(Saved entries)
(* ===== verification/RateLimit.v ===== *)
(** * Rate limiting

    A model of internal/management/ratelimit: the policies and their cache, the
    middleware that admits requests through token buckets, the adaptive scale, and
    the administration. The token bucket of golang.org/x/time/rate is an interface
    with its contract; rates are float64. [Middleware] and [getOrCreateLimiter] are
    a request that runs by itself; Module [Race] takes the steps between their locks
    apart and runs any number of requests and the cleanup in every order. *)
From Stdlib Require Import Ascii SpecFloat Sorting.
From S2P Require Import Prelude GoStrings Utf8 NetIP Http Tables GoFloat.

Local Open Scope Z_scope.

(** ** Token buckets *)

(** A rate is at most [n] tokens in [d] seconds. *)
Definition rate_le (r : float64) (n : Z) (d : positive) : Prop :=
  match r with
  | S754_zero _ => 0 <= n
  | S754_finite false m e =>
      if 0 <=? e then Zpos m * 2 ^ e * Zpos d <= n else Zpos m * Zpos d <= n * 2 ^ (- e)
  | S754_finite true _ _ => 0 <= n
  | _ => False
  end.

Lemma rate_le_nonneg r n d : rate_le r n d → 0 <= n.
Proof.
  destruct r as [s|s| |[] m e]; simpl; try done; intros H. destruct (0 <=? e) eqn:E; zbool.
  - assert (0 <= Zpos m * 2 ^ e * Zpos d) by (pose proof (Z.pow_nonneg 2 e); nia). lia.
  - assert (0 < 2 ^ (- e)) by (apply Z.pow_pos_nonneg; lia). nia.
Qed.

• [PROBLEM TO SOLVE]
Copy each line of the records that contains the word "Import".

• [ANSWER FOR THIS EXERCISE]
From Stdlib Require Import Ascii SpecFloat Sorting.
From S2P Require Import Prelude GoStrings Utf8 NetIP Http Tables GoFloat.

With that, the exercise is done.